EXERCISE DIRECTIONS. Among the entries below, count the lines that contain the word "fresh". Respond with the count only.

DATA SUPPLIED.
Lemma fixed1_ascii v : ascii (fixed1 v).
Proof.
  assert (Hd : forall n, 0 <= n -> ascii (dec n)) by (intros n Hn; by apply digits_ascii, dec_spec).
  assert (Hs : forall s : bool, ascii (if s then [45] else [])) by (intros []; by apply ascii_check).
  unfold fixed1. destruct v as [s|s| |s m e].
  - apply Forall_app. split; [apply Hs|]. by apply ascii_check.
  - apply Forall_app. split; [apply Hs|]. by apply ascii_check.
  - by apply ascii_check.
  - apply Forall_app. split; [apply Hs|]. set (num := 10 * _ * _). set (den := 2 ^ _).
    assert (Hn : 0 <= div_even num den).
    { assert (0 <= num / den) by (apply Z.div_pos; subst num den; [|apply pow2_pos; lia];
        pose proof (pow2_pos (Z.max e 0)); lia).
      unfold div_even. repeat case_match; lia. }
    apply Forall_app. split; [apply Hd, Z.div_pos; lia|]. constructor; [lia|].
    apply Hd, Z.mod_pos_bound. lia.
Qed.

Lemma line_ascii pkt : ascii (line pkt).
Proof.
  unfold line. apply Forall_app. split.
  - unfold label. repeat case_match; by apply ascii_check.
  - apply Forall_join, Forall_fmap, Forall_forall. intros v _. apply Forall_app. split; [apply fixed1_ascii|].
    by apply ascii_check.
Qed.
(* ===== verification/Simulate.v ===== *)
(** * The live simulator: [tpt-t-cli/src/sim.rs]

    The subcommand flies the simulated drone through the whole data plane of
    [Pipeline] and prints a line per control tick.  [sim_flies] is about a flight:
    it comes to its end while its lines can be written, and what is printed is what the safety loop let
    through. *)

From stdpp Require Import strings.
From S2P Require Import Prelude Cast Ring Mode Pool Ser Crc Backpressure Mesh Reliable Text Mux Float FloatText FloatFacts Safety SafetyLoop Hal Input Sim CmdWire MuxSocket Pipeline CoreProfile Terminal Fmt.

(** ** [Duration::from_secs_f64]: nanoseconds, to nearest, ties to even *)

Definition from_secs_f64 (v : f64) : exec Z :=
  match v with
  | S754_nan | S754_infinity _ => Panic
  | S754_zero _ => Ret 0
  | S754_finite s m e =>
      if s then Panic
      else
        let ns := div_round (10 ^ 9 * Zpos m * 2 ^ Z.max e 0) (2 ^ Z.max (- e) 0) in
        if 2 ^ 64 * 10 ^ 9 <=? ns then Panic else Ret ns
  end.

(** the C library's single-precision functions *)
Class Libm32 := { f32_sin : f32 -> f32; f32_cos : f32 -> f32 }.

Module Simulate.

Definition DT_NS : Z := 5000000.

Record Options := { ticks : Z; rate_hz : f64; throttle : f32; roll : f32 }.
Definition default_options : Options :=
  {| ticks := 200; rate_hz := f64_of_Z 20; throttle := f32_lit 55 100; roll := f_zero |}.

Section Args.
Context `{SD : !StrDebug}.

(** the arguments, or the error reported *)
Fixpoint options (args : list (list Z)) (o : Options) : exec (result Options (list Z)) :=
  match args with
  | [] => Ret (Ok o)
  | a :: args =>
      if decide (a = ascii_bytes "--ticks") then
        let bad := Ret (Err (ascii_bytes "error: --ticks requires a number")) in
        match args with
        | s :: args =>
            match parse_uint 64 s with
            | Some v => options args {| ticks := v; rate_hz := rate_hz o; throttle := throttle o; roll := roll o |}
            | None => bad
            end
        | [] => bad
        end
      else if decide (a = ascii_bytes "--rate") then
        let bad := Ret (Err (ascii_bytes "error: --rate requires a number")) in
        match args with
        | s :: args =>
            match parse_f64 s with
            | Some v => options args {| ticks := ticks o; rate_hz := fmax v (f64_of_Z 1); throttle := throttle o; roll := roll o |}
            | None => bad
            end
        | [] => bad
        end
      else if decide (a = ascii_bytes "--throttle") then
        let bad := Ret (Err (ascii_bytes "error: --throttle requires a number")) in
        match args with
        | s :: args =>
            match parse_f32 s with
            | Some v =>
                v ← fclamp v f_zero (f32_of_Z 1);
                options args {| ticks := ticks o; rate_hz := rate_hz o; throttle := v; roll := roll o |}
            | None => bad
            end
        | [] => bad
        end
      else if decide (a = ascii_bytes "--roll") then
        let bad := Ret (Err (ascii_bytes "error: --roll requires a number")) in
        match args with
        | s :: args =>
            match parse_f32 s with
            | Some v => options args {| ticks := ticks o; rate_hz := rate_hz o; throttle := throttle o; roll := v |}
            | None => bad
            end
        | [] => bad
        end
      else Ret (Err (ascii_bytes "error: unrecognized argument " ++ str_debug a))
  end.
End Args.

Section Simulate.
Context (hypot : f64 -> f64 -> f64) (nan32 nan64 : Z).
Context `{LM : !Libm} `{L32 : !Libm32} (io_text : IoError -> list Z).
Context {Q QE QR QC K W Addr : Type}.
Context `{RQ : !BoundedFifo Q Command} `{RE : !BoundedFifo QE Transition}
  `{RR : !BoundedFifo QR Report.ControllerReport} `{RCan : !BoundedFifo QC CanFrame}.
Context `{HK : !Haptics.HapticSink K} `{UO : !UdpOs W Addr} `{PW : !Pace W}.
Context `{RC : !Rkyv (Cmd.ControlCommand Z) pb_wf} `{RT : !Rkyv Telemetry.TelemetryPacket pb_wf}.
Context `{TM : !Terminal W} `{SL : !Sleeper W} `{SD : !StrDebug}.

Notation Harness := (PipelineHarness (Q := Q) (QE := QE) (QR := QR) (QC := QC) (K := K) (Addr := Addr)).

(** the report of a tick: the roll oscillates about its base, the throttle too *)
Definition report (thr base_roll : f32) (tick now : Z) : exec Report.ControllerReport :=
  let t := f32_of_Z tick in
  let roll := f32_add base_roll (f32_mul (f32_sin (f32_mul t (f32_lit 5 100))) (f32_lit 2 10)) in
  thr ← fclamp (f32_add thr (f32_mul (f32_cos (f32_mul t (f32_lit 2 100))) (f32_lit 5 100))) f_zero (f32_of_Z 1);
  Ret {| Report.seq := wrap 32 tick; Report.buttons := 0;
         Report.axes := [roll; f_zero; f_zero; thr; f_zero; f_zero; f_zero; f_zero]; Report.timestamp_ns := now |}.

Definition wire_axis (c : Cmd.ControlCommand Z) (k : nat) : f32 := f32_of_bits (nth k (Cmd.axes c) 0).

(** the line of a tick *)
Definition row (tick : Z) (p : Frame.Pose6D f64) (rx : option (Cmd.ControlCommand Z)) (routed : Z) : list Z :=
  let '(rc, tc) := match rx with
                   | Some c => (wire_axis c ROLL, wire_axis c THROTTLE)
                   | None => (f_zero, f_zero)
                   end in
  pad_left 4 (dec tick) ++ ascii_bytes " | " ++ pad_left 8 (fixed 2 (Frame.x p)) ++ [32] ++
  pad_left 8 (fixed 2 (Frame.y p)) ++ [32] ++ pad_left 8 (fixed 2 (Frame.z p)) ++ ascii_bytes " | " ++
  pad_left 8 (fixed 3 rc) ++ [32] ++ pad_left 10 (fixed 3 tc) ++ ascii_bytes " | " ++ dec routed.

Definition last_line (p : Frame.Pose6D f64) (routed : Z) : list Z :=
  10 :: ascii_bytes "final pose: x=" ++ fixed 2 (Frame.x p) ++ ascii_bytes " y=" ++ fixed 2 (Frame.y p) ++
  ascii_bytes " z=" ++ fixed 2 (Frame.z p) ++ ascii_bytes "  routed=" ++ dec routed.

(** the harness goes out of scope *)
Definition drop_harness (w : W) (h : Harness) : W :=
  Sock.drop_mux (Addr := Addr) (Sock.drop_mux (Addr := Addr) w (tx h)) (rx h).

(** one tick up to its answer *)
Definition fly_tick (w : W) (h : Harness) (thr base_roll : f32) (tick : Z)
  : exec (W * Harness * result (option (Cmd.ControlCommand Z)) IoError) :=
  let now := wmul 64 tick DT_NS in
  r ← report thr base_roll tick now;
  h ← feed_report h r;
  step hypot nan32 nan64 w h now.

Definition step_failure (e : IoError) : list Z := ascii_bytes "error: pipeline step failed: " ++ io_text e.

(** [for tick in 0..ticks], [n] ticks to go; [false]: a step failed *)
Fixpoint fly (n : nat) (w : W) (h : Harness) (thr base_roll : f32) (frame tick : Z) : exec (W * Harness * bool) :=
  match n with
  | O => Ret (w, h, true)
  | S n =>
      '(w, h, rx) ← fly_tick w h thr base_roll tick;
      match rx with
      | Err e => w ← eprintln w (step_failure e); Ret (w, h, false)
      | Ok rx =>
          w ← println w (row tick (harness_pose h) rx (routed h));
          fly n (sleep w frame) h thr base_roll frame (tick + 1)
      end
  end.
...
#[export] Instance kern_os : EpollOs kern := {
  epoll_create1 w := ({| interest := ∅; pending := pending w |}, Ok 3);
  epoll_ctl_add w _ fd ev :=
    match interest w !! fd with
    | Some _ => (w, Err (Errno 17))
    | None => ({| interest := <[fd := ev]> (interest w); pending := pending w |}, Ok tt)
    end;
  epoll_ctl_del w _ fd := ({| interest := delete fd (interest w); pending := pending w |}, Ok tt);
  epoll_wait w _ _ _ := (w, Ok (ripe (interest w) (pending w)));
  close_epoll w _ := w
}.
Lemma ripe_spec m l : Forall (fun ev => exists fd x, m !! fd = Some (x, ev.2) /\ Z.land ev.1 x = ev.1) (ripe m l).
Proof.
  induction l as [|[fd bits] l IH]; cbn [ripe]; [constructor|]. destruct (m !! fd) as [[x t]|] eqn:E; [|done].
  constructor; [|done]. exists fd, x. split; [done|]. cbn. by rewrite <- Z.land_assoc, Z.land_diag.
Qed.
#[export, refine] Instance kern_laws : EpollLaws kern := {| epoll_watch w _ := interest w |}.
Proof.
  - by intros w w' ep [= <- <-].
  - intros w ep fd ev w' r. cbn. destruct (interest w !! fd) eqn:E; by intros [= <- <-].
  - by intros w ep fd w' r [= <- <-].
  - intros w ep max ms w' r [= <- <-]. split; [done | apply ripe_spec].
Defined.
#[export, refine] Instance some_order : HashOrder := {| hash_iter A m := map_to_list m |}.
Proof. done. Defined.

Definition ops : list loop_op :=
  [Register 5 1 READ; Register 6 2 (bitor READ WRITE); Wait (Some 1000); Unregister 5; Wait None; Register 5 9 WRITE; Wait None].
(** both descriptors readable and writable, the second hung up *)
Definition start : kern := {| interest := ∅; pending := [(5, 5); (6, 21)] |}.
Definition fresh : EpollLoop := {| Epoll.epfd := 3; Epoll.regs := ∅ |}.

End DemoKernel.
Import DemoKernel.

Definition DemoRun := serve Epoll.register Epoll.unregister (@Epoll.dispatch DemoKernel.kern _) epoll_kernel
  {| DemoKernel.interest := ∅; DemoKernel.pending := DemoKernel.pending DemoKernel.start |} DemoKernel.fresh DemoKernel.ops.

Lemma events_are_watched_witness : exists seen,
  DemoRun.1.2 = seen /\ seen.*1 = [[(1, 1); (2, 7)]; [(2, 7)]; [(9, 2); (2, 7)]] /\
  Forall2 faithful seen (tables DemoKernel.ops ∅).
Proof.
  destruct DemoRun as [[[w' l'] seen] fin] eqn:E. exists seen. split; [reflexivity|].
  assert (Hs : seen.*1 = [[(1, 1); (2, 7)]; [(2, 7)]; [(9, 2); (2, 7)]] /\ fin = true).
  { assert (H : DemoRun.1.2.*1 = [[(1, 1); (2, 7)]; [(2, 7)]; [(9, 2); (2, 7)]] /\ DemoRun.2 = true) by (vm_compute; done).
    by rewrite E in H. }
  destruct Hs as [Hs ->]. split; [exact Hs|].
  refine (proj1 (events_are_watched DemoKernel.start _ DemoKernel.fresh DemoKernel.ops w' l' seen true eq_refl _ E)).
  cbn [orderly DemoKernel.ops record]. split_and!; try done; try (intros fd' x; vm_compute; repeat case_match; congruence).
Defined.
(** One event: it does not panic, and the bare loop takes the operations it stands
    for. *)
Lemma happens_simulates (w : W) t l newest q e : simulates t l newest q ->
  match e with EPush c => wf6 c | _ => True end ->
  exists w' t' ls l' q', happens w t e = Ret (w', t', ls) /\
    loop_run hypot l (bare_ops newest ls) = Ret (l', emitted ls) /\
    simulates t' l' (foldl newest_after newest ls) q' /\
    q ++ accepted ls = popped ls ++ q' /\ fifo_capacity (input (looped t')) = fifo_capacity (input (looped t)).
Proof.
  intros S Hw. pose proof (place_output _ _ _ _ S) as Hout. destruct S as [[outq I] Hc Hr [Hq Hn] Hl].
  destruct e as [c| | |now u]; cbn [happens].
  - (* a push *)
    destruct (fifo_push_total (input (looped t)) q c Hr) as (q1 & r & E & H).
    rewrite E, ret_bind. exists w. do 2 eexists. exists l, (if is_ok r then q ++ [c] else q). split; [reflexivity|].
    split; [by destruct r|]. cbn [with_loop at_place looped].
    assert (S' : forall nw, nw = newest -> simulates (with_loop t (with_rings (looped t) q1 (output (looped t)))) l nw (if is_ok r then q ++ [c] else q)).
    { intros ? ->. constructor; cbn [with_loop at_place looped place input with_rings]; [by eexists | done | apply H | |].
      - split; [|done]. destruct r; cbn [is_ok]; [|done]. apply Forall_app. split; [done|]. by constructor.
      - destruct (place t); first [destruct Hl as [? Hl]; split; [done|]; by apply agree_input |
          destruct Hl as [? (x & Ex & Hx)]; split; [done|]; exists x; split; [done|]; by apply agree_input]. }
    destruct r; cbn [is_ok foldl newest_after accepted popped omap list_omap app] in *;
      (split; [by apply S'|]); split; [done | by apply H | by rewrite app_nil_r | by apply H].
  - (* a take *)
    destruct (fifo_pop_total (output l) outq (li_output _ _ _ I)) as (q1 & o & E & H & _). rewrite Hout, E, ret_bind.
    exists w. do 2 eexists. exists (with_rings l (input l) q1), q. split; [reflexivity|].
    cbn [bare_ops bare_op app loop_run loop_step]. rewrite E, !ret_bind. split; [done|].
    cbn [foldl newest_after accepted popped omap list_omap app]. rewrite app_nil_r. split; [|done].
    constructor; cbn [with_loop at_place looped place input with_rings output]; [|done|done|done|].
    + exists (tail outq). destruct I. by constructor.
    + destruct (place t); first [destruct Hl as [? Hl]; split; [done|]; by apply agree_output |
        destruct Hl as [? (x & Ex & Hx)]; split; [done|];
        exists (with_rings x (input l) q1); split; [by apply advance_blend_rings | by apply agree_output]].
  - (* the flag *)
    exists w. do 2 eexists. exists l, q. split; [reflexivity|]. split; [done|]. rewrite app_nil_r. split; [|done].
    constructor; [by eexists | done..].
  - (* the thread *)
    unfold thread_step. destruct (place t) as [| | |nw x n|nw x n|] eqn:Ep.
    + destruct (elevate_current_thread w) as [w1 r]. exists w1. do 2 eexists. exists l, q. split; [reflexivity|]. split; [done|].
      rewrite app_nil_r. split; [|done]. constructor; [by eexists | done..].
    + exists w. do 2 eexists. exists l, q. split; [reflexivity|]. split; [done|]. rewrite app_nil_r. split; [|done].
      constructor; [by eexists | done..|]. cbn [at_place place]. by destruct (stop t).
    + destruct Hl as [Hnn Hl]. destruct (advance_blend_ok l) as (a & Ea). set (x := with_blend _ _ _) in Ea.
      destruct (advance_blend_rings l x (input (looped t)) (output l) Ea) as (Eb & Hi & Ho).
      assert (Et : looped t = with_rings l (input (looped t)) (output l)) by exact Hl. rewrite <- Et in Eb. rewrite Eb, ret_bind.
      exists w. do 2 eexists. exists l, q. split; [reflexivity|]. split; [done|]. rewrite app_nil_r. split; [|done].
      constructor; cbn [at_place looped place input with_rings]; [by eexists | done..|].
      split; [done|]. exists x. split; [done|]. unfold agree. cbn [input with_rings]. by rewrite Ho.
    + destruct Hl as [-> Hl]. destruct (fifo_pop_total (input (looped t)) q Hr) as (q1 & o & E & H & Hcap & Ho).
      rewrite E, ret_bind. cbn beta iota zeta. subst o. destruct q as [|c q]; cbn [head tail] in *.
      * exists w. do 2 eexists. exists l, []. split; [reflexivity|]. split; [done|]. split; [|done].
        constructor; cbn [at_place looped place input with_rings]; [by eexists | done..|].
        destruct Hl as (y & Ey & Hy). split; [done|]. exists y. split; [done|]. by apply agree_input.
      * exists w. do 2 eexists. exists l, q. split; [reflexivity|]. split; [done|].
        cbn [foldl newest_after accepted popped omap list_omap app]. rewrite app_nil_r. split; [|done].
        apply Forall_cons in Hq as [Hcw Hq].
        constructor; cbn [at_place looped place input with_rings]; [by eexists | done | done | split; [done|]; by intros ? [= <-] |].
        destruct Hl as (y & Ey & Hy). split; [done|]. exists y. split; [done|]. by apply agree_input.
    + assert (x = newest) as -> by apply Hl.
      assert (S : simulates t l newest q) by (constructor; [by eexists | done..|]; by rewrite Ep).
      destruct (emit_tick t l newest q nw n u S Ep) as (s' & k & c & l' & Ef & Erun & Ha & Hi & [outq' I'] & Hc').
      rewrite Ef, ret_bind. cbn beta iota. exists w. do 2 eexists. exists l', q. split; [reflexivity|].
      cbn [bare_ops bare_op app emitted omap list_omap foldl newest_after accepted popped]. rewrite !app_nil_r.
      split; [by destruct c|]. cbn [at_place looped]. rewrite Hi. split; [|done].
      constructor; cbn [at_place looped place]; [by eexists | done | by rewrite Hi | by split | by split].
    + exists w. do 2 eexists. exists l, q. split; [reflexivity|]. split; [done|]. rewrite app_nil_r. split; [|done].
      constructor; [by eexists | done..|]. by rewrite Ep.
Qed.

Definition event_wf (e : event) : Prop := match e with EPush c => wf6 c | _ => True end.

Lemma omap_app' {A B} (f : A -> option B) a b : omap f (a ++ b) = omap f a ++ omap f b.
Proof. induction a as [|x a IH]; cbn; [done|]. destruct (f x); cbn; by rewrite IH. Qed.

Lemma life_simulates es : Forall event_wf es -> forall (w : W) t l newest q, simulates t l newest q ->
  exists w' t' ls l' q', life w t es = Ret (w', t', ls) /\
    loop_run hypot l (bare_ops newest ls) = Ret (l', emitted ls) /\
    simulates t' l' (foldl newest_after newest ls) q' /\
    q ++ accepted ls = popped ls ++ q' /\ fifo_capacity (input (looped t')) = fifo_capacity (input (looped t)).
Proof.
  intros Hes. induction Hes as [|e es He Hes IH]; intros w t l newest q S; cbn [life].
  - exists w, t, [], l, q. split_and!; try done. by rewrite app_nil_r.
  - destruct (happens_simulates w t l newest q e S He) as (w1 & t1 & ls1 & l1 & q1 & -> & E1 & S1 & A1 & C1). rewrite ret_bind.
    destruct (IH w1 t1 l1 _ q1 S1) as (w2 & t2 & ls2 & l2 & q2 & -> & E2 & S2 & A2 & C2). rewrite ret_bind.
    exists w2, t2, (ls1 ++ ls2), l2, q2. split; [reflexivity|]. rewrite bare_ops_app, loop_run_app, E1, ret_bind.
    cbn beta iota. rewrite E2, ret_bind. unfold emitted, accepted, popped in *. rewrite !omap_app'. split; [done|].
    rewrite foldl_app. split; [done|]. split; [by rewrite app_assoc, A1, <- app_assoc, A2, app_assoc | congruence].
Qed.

SOLUTION FOR THIS TASK. 3